Une méthode qui, si elle peut
surprendre les justiciables, n’a toutefois rien de nouveau, selon les syndicats
de magistrats. « Il n’y a pas de surprise de notre côté, car le classement ab
initio, c’est-à-dire sans acte d’investigation, est pratiqué depuis
longtemps », fait savoir Justine Probst, secrétaire nationale Syndicat
de la magistrature. « Ce qui est nouveau, c’est d’avoir des prises de parole
assumant une politique pénale qui fait le tri », ajoute-t-elle.
L’Union syndicale des
magistrats (USM) se félicite également d’une telle transparence : « Il est
assez courageux de la part du procureur de Melun de l’assumer, parce que tous
les procureurs de France le font, mais peu en parlent. Or on n’est pas en
capacité de tout traiter et il faut dire cette réalité », abonde
Aurélien Martini. Secrétaire national adjoint de l’USM et vice-procureur au
tribunal judiciaire de Melun, ce dernier reconnaît néanmoins qu’un tel tri des
plaintes peut poser question.
Autant de pratiques que de
parquets
Assuré sur la base de «
critères de bon sens », ce tri priorise « les atteintes aux
personnes par rapport aux biens, puis les crimes par rapport aux délits »,
décrit le procureur de Melun, pour qui « un des critères premiers est la
gravité objective des faits ».
Pas question, selon lui, de
classer automatiquement sans suite des plaintes pour agression sexuelle ou
viol. Ces dernières ont d’ailleurs largement participé à faire grossir les
stocks des procédures ces dernières années, selon les magistrats interrogés,
qui décrivent un véritable « effet MeToo ».

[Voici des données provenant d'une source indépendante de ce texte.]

(** ** The life of a worker over such a runtime *)

(** As [reachable], from a runtime that owns nothing; between the worker's calls it may
    lose containers, but gets none. *)
Inductive supervised : C → Prop :=
| sup_new c h name gpu gpus cpu memory concurrency :
    0 ≤ gpus < U8_MAX → 0 ≤ cpu < U32_MAX → 0 ≤ memory < U32_MAX → io_wf (io c) →
    worker c = new_with_lifecycle_concurrency (h : H) name gpu gpus cpu memory concurrency →
    (∀ x, ¬ owns (rt c) x) → supervised c
| sup_world c c' : supervised c → worker c' = worker c → io_wf (io c') →
    (∀ x, owns (rt c') x → owns (rt c) x) → supervised c'
| sup_lost c : supervised c → supervised (with_worker on_connection_lost c)
| sup_tick fuel c c' :
    supervised c → 0 ≤ io_now (io c) ≤ TICK_MAX → (io_pending (io c) < fuel)%nat →
    tick fuel c = Done (tt, c') → supervised c'.

Lemma supervised_inv c : supervised c → cinv c ∧ no_orphans c.
Proof.
  induction 1 as [c h name gpu gpus cpu memory n Hg Hc Hm Hio Hw Hn|c c' _ [[Hw _] Ho] E Hio Hr|c _ [[Hw Hio] Ho]
    |fuel c c' _ [Hc Ho] Hnow Hf Et].
  - split; [split; [rewrite Hw; by apply winv_new|done]|]. intros x Hx. by destruct (Hn x).
  - split; [split; [by rewrite E|done]|]. intros x Hx%Hr%Ho. by rewrite E.
  - split; [|by eapply no_orphans_reads]. split; [|done]. destruct Hw. by constructor.
  - split.
    + eapply (wp_any_done (tick fuel) (λ _ c', cinv c')); [|exact Et].
      eapply wp_weaken; [|done]. eapply wp_mono; [by apply (tick_any fuel c)|]. by intros ? ? [? _].
    + by eapply (wp_any_done (tick fuel) (λ _ c', no_orphans c')); [apply tick_covered|].
Qed.
Lemma told_release id owed c0 c :
  told owed c0 c → wp any_panic (release_pod_resources id) (λ _ c', told owed c0 c') c.
Proof.
  intros Ht. unfold release_pod_resources. wp_step. apply any_get_pod.
  destruct (pods (worker c) !! id) as [p|]; [|by apply wp_ret]. eapply told_set; [done|done|]. by intros c' ?.
Qed.

(** The report on a pod that has ended is owed until the end of [finish_pod]. *)
Lemma told_finish_pod id status c0 c :
  told [PodStatusEvent (mkPodStatusEventMsg id status)] c0 c →
  wp any_panic (finish_pod id status) (λ _ c', told [] c0 c') c.
Proof.
  intros Ht. unfold finish_pod. wp_step. eapply wp_mono; [by apply told_release|]. clear c Ht. intros [] c Ht.
  wp_step. unfold scrub_terminal_pod_data.
  wp_step. apply any_expect_pod. intros p Hp. wp_step. apply any_assert. intros _. wp_step. apply any_assert. intros _.
  apply any_put_pod. wp_step. eapply wp_mono; [apply told_prune; eapply told_write; [exact Ht|exact Hp|done|done|]|].
  { by apply (td_shaped _ _ _ Ht id p Hp). }
  intros _ c2 [Ht2 _]. by apply told_send.
Qed.

(** [pod.state = ..] with its report owed; the rest of the handler follows. *)
Lemma told_end id f msg status c0 c p :
  told [] c0 c → pods (worker c) !! id = Some p →
  pod_says (Some (state p)) [status] (Some (state (f p))) → pod_id (f p) = pod_id p →
  handle_fits (state (f p)) (handle (f p)) →
  wp any_panic (update_pod id msg f ;;; finish_pod id status) (λ _ c', told [] c0 c') c.
Proof.
  intros Ht Hp Hsay Hid Hh. wp_step. apply any_update_pod. intros p' Hp'. assert (p' = p) as -> by congruence.
  apply told_finish_pod. apply (told_put c0 c id (f p) [status]); [done| |done|].
  - rewrite Hid. by apply (td_shaped _ _ _ Ht id p Hp).
  - unfold pstate. by rewrite Hp.
Qed.

(** ** Writes that report nothing *)

(** A pod stays where it is or moves silently. *)
Definition silent (s s' : TrackedPodState) : Prop := s' = s ∨ pod_says (Some s) [] (Some s').

Definition put_at (id : Z) (q : TrackedPod) (c : C) : C := with_worker (λ w, set_pods (<[id:=q]> (pods w)) w) c.

Lemma told_silent c0 c id p q :
  told [] c0 c → pods (worker c) !! id = Some p → silent (state p) (state q) → pod_id q = pod_id p →
  handle_fits (state q) (handle q) → told [] c0 (put_at id q c).
Proof.
  intros Ht Hp [Es|Hs] Hid Hh; [by eapply told_write|]. apply (told_put c0 c id q []); [done| |done|].
  - rewrite Hid. by apply (td_shaped _ _ _ Ht id p Hp).
  - unfold pstate. by rewrite Hp.
Qed.

Lemma told_put_pod c0 c id p q (Q : unit → C → Prop) :
  told [] c0 c → pods (worker c) !! id = Some p → silent (state p) (state q) → pod_id q = pod_id p →
  handle_fits (state q) (handle q) →
  (told [] c0 (put_at id q c) → pods (worker (put_at id q c)) !! id = Some q → Q tt (put_at id q c)) →
  wp any_panic (put_pod id q) Q c.
Proof.
  intros Ht Hp Hs Hid Hh HQ. apply any_put_pod, HQ; [by eapply told_silent|]. apply lookup_insert_eq.
Qed.

Lemma told_update_pod c0 c id p f msg (Q : unit → C → Prop) :
  told [] c0 c → pods (worker c) !! id = Some p → silent (state p) (state (f p)) → pod_id (f p) = pod_id p →
  handle_fits (state (f p)) (handle (f p)) →
  (∀ c', told [] c0 c' → pods (worker c') !! id = Some (f p) → Q tt c') → wp any_panic (update_pod id msg f) Q c.
Proof.
  intros Ht Hp Hs Hid Hh HQ. apply wp_bind, any_expect_pod. intros p' Hp'. assert (p' = p) as -> by congruence.
  eapply told_put_pod; [done..|]. apply HQ.
Qed.

(** The rest of a write that only touches bookkeeping. *)
Lemma shaped_fits owed c0 c id p : told owed c0 c → pods (worker c) !! id = Some p → handle_fits (state p) (handle p).
Proof. intros Ht Hp. apply (td_shaped _ _ _ Ht id p Hp). Qed.

Lemma told_schedule_stop_retry id now c0 c :
  told [] c0 c → wp any_panic (schedule_stop_retry id now) (λ _ c', told [] c0 c') c.
Proof.
  intros Ht. unfold schedule_stop_retry. wp_step. apply any_expect_pod. intros p Hp. wp_step. apply any_assert.
  intros _. eapply told_put_pod; [done|done|by left|done|exact (shaped_fits _ _ _ _ _ Ht Hp)|]. done.
Qed.

(** ** Failing and stopping *)

Lemma told_defer_failure id p reason now c0 c :
  told [] c0 c → pods (worker c) !! id = Some p → stoppable (state p) = true →
  wp any_panic (defer_failure id reason now) (λ _ c', told [] c0 c') c.
Proof.
  intros Ht Hp Hst. unfold defer_failure. wp_step. eapply told_update_pod; [done|done|by right; constructor|done|done|].
  intros c1 Ht1 _. wp_step. apply any_worker_get. wp_step. eapply told_set; [exact Ht1|done|].
  intros c2 Ht2 _. wp_step. apply any_assert. intros _. wp_step. apply any_worker_get. by apply any_assert.
Qed.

« La première chose que je
vais regarder, ce sont les qualifications criminelles. Les plaintes pour viol,
je vais toutes les voir et je vais demander aux enquêteurs de les traiter. Moi,
ce qui me pose une difficulté, c’est une machine qui tourne à plein pour
traiter des excès de vitesse à 40 kilomètres/heure, et pendant ce temps-là, des
dossiers de viol qui ne sortent pas… », affirme
Jean-Baptiste Bladier.
En termes de priorisation,
chaque tribunal fait sa propre tambouille. « Il y a des parquets qui vont
avoir des politiques pénales assez strictes, et qui vont dire par exemple qu’en
dessous d’un préjudice de 500 euros, on classe. Il y a aussi parfois des notes
de procureurs avec des seuils à 1500 euros, voire plus. Chacun va avoir sa
propre pratique », décrit Justine Probst, du Syndicat de la
magistrature.
« Pour toutes les procédures
qui ne relèvent pas de l’évidence, j’essaie de les passer rapidement en revue
pour dire ce qui est susceptible d’aboutir ou non »,
poursuit Jean-Baptiste Bladier. Par exemple : un cambriolage sans aucune preuve
de vidéosurveillance, ou le vol d’un vélo sans numéro de série, seront jugés
comme non prioritaires.
« Un effet dévastateur
vis-à-vis de l’opinion »
Aurélien Martini de l’USM met
toutefois en garde : « Dans une juridiction, on avait décidé de classer des
procédures de vol de carburant au-dessous de 50 euros, sauf que si ça commence
à se savoir vous risquez d’avoir une recrudescence de ce type
d’infraction ».
Le risque est également de
passer à côté de gros dossiers qui n’en ont pas l’air, soulève Justine Probst. « Derrière
une accumulation de petites procédures classées, il y a parfois un dossier
sériel avec toute une organisation », met en avant la magistrate, qui
comprend qu’une telle priorisation puisse heurter.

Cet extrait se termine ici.